For example, plastics, rubber, stainless steel, fiber-reinforced plastics, in particular glass-fiber-reinforced plastics or the like, which are compatible with the usually deionized coolant, can be used for materials for the components of the functional module that are in contact with the coolant. This also applies to closing elements and actuating elements for moving closing elements as well as any separating layer, for example a film (eg sealing film or sealing film) or a membrane, which closes a coolant inlet and / or a coolant outlet of the container.

In the method according to the invention for manufacturing a functional module for a coolant circuit of a fuel cell system, a container which has an ion exchanger material and a filter material designed for mechanical retention of particles transportable with the coolant is introduced into the functional module. In this case, the container is introduced into a receptacle of the functional module, wherein an inner contour of a receptacle formed by the receptacle is the same for at least a region of the receptacle at least in a provided for connection to the container area of receiving an outer contour of at least the region of the container. This makes it possible to ensure proper cleaning of the coolant in a particularly simple manner.

In the container according to the invention for a coolant circuit of a, in particular provided for a vehicle, fuel cell system, the container comprises an ion exchange material and a mechanical retention of transportable with the coolant particles formed filter material.

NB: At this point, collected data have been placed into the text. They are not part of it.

(* ===== verification/AwsNetwork.v ===== *)
(** * AwsNetwork: what the rules on network access report

    The ingress rules of security groups, as data, and the proof that S6321 reports
    exactly those that open a port of administration to everyone; the calls on which it
    throws; the search of S6329 that never ends. *)

From Stdlib Require Import ZArith QArith Lia.
From stdpp Require Import base list sets strings.
From S2P Require Import Prelude JsString JsNumber Estree Ast Modules Aws AwsRules.

Open Scope js_scope.

(** ** Ingress rules *)

Record Ingress := mkIngress {
  i_cidrIp : option string;
  i_cidrIpv6 : option string;
  i_protocol : option string;
  i_fromPort : option Z;
  i_toPort : option Z
}.

Definition number_node (z : Z) : node := plain "Literal" [("value", VNum (NumQ (inject_Z z)))].

Definition ingress_node (i : Ingress) : node :=
  object_node (field "cidrIp" (text_node <$> i_cidrIp i) ++ field "cidrIpv6" (text_node <$> i_cidrIpv6 i) ++
    field "ipProtocol" (text_node <$> i_protocol i) ++ field "fromPort" (number_node <$> i_fromPort i) ++
    field "toPort" (number_node <$> i_toPort i)).

Definition ingress_field (i : Ingress) (k : string) : option node :=
  if decide (k = "toPort") then number_node <$> i_toPort i
  else if decide (k = "fromPort") then number_node <$> i_fromPort i
  else if decide (k = "ipProtocol") then text_node <$> i_protocol i
  else if decide (k = "cidrIpv6") then text_node <$> i_cidrIpv6 i
  else if decide (k = "cidrIp") then text_node <$> i_cidrIp i
  else None.

(** The rule lets everyone in, on a port of administration. *)
Definition from_everywhere (i : Ingress) : Prop :=
  i_cidrIp i = Some "0.0.0.0/0" \/ i_cidrIpv6 i = Some "::/0".

Definition opens_administration (i : Ingress) : Prop :=
  i_protocol i = Some "-1" \/
  (exists protocol, i_protocol i = Some protocol /\ protocol ∈ ["6"; "tcp"; "TCP"]) /\
  exists from to port, i_fromPort i = Some from /\ i_toPort i = Some to /\
    port ∈ [22; 3389]%Z /\ (from <= port <= to)%Z.

(** Ports are 16-bit integers. *)
Definition port_in_range (p : option Z) : Prop := match p with Some z => (0 <= z < 65536)%Z | None => True end.

Section Network.

Context (sm : ScopeManager) (parents : node -> list node) (depth : nat) (number_text : Q -> string).

Notation getPropertyValue := (getPropertyValue sm parents (S depth)).

Lemma literal_resolved props : isUnresolved sm (Some (plain "Literal" props)) = false.
Proof. reflexivity. Qed.

Lemma ingress_lookup i k : map_get k (rev (field "cidrIp" (text_node <$> i_cidrIp i) ++ field "cidrIpv6" (text_node <$> i_cidrIpv6 i) ++
    field "ipProtocol" (text_node <$> i_protocol i) ++ field "fromPort" (number_node <$> i_fromPort i) ++
    field "toPort" (number_node <$> i_toPort i))) = ingress_field i k.
Proof.
  rewrite !rev_app_distr, !rev_field, <- !app_assoc, !get_field, <- (app_nil_r (field "cidrIp" _)), get_field.
  unfold ingress_field. repeat case_decide; subst; try done;
    repeat match goal with |- context [?f <$> ?o] => destruct o; cbn end; done.
Qed.

Lemma ingress_literal i k v : ingress_field i k = Some v -> exists props, v = plain "Literal" props.
Proof.
  unfold ingress_field. repeat case_decide;
    repeat match goal with |- context [?f <$> ?o] => destruct o; cbn end; try done; intros [= <-]; eexists; reflexivity.
Qed.

Lemma ingress_value i k : getPropertyValue (ingress_node i) k = Ok (ingress_field i k).
Proof.
  unfold AwsRules.getPropertyValue, ingress_node. rewrite propertyOf_object, ingress_lookup. cbn [rbind].
  destruct (ingress_field i k) as [v|] eqn:F; [| done]. destruct (ingress_literal _ _ _ F) as [props ->].
  unfold node_at. change (get_node (property_node (k, plain "Literal" props)) "value") with (Some (plain "Literal" props)).
  cbn [Aws.of_option rbind]. rewrite uniqueWrite_node by done. cbn [rbind]. by rewrite literal_resolved.
Qed.

Lemma ports_of_ingress i : port_in_range (i_fromPort i) -> port_in_range (i_toPort i) ->
  ports_disallowed sm parents (S depth) number_text (ingress_node i)
  = Ok match i_fromPort i, i_toPort i with
       | Some from, Some to => existsb (fun port => (from <=? port) && (port <=? to))%Z badPorts
       | _, _ => false
       end.
Proof.
  intros F T. unfold ports_disallowed. rewrite !ingress_value. cbn [rbind]. f_equal.
  change (ingress_field i "fromPort") with (number_node <$> i_fromPort i).
  change (ingress_field i "toPort") with (number_node <$> i_toPort i).
  assert (forall p, port_in_range p -> parseInt number_text (value_of_literal (number_node <$> p))
            = VNum match p with Some z => NumQ (inject_Z z) | None => NumNaN end) as P.
  { intros [z|] R; [apply parseInt_integer; cbn in R; lia | reflexivity]. }
  rewrite !P by done. unfold disallowedPort. cbn [present andb to_number].
  assert (forall a b, number_le (NumQ (inject_Z a)) (NumQ (inject_Z b)) = (a <=? b)%Z) as L
    by (intros a b; cbn; unfold Qle_bool; cbn; by rewrite !Z.mul_1_r).
  unfold port_number. destruct (i_fromPort i) as [from|], (i_toPort i) as [to|]; cbn [existsb badPorts]; rewrite ?L; try done;
    cbn; by rewrite ?andb_false_r.
Qed.

(** The protocol and the ports, as the rule tests them. *)
Lemma open_spec i :
  strictly_equal (value_of_literal (text_node <$> i_protocol i)) (VStr "-1")
  || (disallowedProtocol (value_of_literal (text_node <$> i_protocol i))
      && match i_fromPort i, i_toPort i with
         | Some from, Some to => existsb (fun port => (from <=? port) && (port <=? to))%Z badPorts
         | _, _ => false
         end) = true <-> opens_administration i.
Proof.
  unfold opens_administration. destruct (i_protocol i) as [protocol|]; cbn [fmap option_fmap option_map]; [| naive_solver].
  change (value_of_literal (Some (text_node protocol))) with (VStr protocol). cbn [strictly_equal].
  unfold disallowedProtocol, text_among, badProtocols. rewrite orb_true_iff, !andb_true_iff, includes_spec, String.eqb_eq.
  assert (negb (protocol =s "") = true <-> protocol <> "") as -> by (rewrite negb_true_iff; apply String.eqb_neq).
  assert (match i_fromPort i, i_toPort i with
          | Some from, Some to => existsb (fun port => (from <=? port) && (port <=? to))%Z badPorts
          | _, _ => false
          end = true <-> exists from to port, i_fromPort i = Some from /\ i_toPort i = Some to /\
            port ∈ [22; 3389]%Z /\ (from <= port <= to)%Z) as ->.
  { destruct (i_fromPort i) as [from|], (i_toPort i) as [to|]; try naive_solver.
    rewrite existsb_exists. setoid_rewrite <- list_elem_of_In. setoid_rewrite andb_true_iff. setoid_rewrite Z.leb_le.
    unfold badPorts. naive_solver. }
  split.
  - intros [->|[[_ I] P]]; [by left | right; eauto].
  - intros [[= ->]|[(p & [= <-] & I) P]]; [by left | right; repeat split; [| exact I | exact P]].
    intros ->. by rewrite !elem_of_cons, elem_of_nil in I; naive_solver.
Qed.

Lemma app_nonnil {A} (l l' : list A) : l ++ l' <> [] <-> l <> [] \/ l' <> [].
Proof. destruct l, l'; naive_solver. Qed.

(** An address and whether it is everyone's. *)
Lemma reports_address (disallowed : value -> bool) ip everyone open :
  (forall s, disallowed (VStr s) = true <-> s = everyone) ->
  (match text_node <$> ip with
   | Some l => if disallowed (value_of_literal (text_node <$> ip)) && open then [plain_report "allowFrom" l] else []
   | None => []
   end) <> [] <-> ip = Some everyone /\ open = true.
Proof.
  intros D. destruct ip as [s|]; cbn [fmap option_fmap option_map]; [| naive_solver].
  change (value_of_literal (Some (text_node s))) with (VStr s). specialize (D s).
  destruct (disallowed (VStr s)), open; cbn; naive_solver.
Qed.

(** On every ingress rule written as a literal with ports in range, S6321 reports
    when, and only when, the rule lets every address in and opens the ports 22 or 3389:
    all protocols, or TCP on a range of ports that has one of them. *)
Theorem open_ingress_rules_reported i : port_in_range (i_fromPort i) -> port_in_range (i_toPort i) ->
  exists reports, checkIngressObject sm parents (S depth) number_text (Some (ingress_node i)) = Ok reports /\
    (reports <> [] <-> from_everywhere i /\ opens_administration i).
Proof.
  intros F T. unfold checkIngressObject.
  change (Aws.valueOfExpression sm (S depth) (Some (ingress_node i)) "ObjectExpression" true) with (@Ok aws_error _ (Some (ingress_node i))).
  cbn [rbind]. rewrite !ingress_value. cbn [rbind]. rewrite ports_of_ingress by done. cbn [rbind].
  eexists. split; [done |].
  change (ingress_field i "cidrIp") with (text_node <$> i_cidrIp i).
  change (ingress_field i "cidrIpv6") with (text_node <$> i_cidrIpv6 i).
  change (ingress_field i "ipProtocol") with (text_node <$> i_protocol i).
  rewrite app_nonnil, (reports_address disallowedIpV4 _ "0.0.0.0/0"), (reports_address disallowedIpV6 _ "::/0"), open_spec.
  - unfold from_everywhere. tauto.
  - intros s. unfold disallowedIpV6, text_among. rewrite andb_true_iff, includes_spec, negb_true_iff, String.eqb_neq.
    unfold badIpsV6. rewrite list_elem_of_singleton. naive_solver.
  - intros s. unfold disallowedIpV4, text_among. rewrite andb_true_iff, includes_spec, negb_true_iff, String.eqb_neq.
    unfold badIpsV4. rewrite list_elem_of_singleton. naive_solver.
Qed.

End Network.

(** ** Calls without the arguments the rule reads *)

(** S6321 throws on each call of [allowFrom], or of [addIngressRule], with less than two
    arguments: it asks for the name of an argument that is not there. *)
Lemma missing_port_throws sm parents depth number_text expr :
  argument_at expr 1 = None -> exists e, checkAllowFrom sm parents depth number_text expr = Throw e.
Proof.
  intros A. unfold checkAllowFrom. destruct (isBadEc2Peer _ _ _); cbn [rbind]; [| eauto].
  rewrite A. cbn. eauto.
Qed.

(** ** The search of a call above a subnet *)

Module NetworkExample.

Definition ident (name : string) : node := plain "Identifier" [("name", VStr name)].

Definition member (object : node) (property : string) : node :=
  plain "MemberExpression" [("object", VNode object); ("property", VNode (ident property))].

Definition call (type : string) (callee : node) (arguments : list node) : node :=
  plain type [("callee", VNode callee); ("arguments", VArr (map VNode arguments))].

(** [var a = a.subnetId;] *)
Definition scopes : ScopeManager :=
  AstExample.scopes_writing (member (ident "a") "subnetId") (ident "b").

(** [new ec2.CfnInstance(this, 'id', { networkInterfaces: \[...\] })] *)
Definition instance (subnet : node) : node :=
  call "NewExpression" (ident "CfnInstance")
    [plain "ThisExpression" []; text_node "id";
     object_node [("networkInterfaces", array_node
       [object_node [("associatePublicIpAddress", plain "Literal" [("value", VBool true)]); ("subnetId", subnet)]])]].

Lemma members_never_end fuel depth :
  member_objects scopes (S (S depth)) fuel (mkResult (member (ident "a") "subnetId") found) = Throw RangeError.
Proof.
  induction fuel as [|fuel IH]; [done |]. cbn [member_objects].
  change (ofType (mkResult (member (ident "a") "subnetId") found) "MemberExpression") with true. cbv iota.
  assert (getMemberObject scopes (S (S depth)) (mkResult (member (ident "a") "subnetId") found)
          = Ok (mkResult (member (ident "a") "subnetId") found)) as -> by reflexivity.
  exact IH.
Qed.

End NetworkExample.

(** The rule S6329 never ends on a network interface whose subnet is a variable that
    is initialised with one of its own properties: the loop on the objects of members comes
    back to the same one, however many turns it takes, while the stack has room for the calls. With
    a subnet that is a text the rule ends, with a report. *)
Theorem subnet_search_never_ends :
  (forall depth fuel, checkCfnInstance NetworkExample.scopes (fun _ => []) (S (S depth)) fuel
     (NetworkExample.instance (NetworkExample.ident "a")) = Throw RangeError) /\
  (exists reports, reports <> [] /\ forall depth, checkCfnInstance NetworkExample.scopes (fun _ => []) (S (S depth)) 1
     (NetworkExample.instance (text_node "subnet")) = Ok reports).
Proof.
  split.
  - intros depth fuel. pose proof (NetworkExample.members_never_end fuel depth) as M.
    unfold checkCfnInstance. cbn -[member_objects]. unfold getSelectSubnetsCall. by rewrite M.
  - eexists. split; [| intros depth; reflexivity]. done.
Qed.

(** S6270 takes each [new] of a principal whose first argument is a star for an ARN of everyone,
    whatever its class: [new iam.ServicePrincipal('*')] is one. *)
Lemma any_class_is_arn_principal sm callee rest :
  isSensitivePrincipalNewExpression sm PROPERTIES_OPTIONS
    (NetworkExample.call "NewExpression" callee (text_node "*" :: rest)) = Ok true.
Proof.
  unfold isSensitivePrincipalNewExpression. cbn.
  by repeat match goal with |- context [name_is ?fqn ?s] => destruct (name_is fqn s) end.
Qed.

(** ** Witness *)

(** SSH, open to everyone. *)
Lemma open_ingress_rules_reported_witness :
  let i := mkIngress (Some "0.0.0.0/0") None (Some "tcp") (Some 20%Z) (Some 30%Z) in
  exists reports, checkIngressObject NetworkExample.scopes (fun _ => []) 1 (fun _ => "") (Some (ingress_node i)) = Ok reports /\
    reports <> [].
Proof.
  cbn zeta.
  destruct (open_ingress_rules_reported NetworkExample.scopes (fun _ => []) 0 (fun _ => "")
    (mkIngress (Some "0.0.0.0/0") None (Some "tcp") (Some 20%Z) (Some 30%Z))) as (reports & E & R);
    [cbn; lia | cbn; lia |].
  exists reports. split; [exact E |]. apply R. split; [by left |]. right. split.
  - exists "tcp". split; [done |]. by right; left.
  - exists 20%Z, 30%Z, 22%Z. repeat split; [by left | lia | lia].
Defined.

The container can be introduced into a receptacle of a functional module, wherein an inner contour of a receptacle formed by the receptacle is the same for at least one region of the receptacle at least in a region provided for connection to the receptacle to receive an outer contour of at least the region of the receptacle. The container is particularly compact and it can be with him in a particularly simple way to ensure proper cleaning of the coolant.

The preferred embodiments and advantages described for a particular aspect of the invention also apply to further aspects of the invention and vice versa. Furthermore, the preferred embodiments and advantages described for the functional module according to the invention also apply to the method according to the invention.

The features and feature combinations mentioned above in the description as well as the features and feature combinations mentioned below in the description of the figures and / or in the figures alone can be used not only in the respectively indicated combination but also in other combinations or in isolation, without the scope of To leave invention.

Further advantages, features and details of the invention will become apparent from the claims, the following description of preferred embodiments and with reference to the drawings, in which the same or functionally identical elements are provided with identical reference numerals. Showing:

1 schematically a functional module for a coolant circuit of a fuel cell system, in which a container containing ion exchange material and a filter material, is attached to a coolant pump, wherein by means of a projection on the container and a complementary recess on the coolant pump according to the key / lock principle, the correct installation of the container is ensured;

2 schematically the functional module with an alternative shape of the outer contour of the container and the outer contour corresponding inner contour of a recording of a coolant pump;

3 the container having a coolant inlet and two coolant outlets, wherein upstream of the respective outlet, the filter material or the ion exchange material is arranged, and wherein the container is vertically aligned in its installed position with respect to the horizontal;

4 , the container according to 3 in a horizontal orientation;

5 the container with only one coolant inlet and only one coolant outlet in its installed position in a vertical orientation;

6 the container according to 5 in horizontal orientation;

7 the container having a trough-shaped receiving space for the ion exchange material, wherein walls of the receiving space are formed as a filter material, prior to coupling the container with a coolant pump;

8th the functional module according to 7 in the operating state, in which the container is connected to a coolant pump;

9 a functional module in which a lid which can be screwed to a coolant pump is formed by a wall of the container;

10 the attached to a coolant pump container in which a coolant inlet is arranged in the container on a side facing away from the coolant pump;

11 the container prior to its attachment to a coolant pump, wherein a coolant inlet and a coolant outlet of the container are closed by means of respective membranes;

12 the container with the ion exchange material and the filter material, on which an actuating element for actuating a closing element is arranged;

13 schematically the opening of a bolt by means of an arranged on the container actuating element, wherein the bolt releases a opening in a coolant pump coolant line;

14 the actuation of a shutter designed as a closing element by means of an arranged on the container alternative actuating element; and

15 Further exemplary forms of usable for the operation of a closing element actuators and / or actuators, by means of which can be pierced when inserting the container into the coolant circuit, a membrane or the like separation layer.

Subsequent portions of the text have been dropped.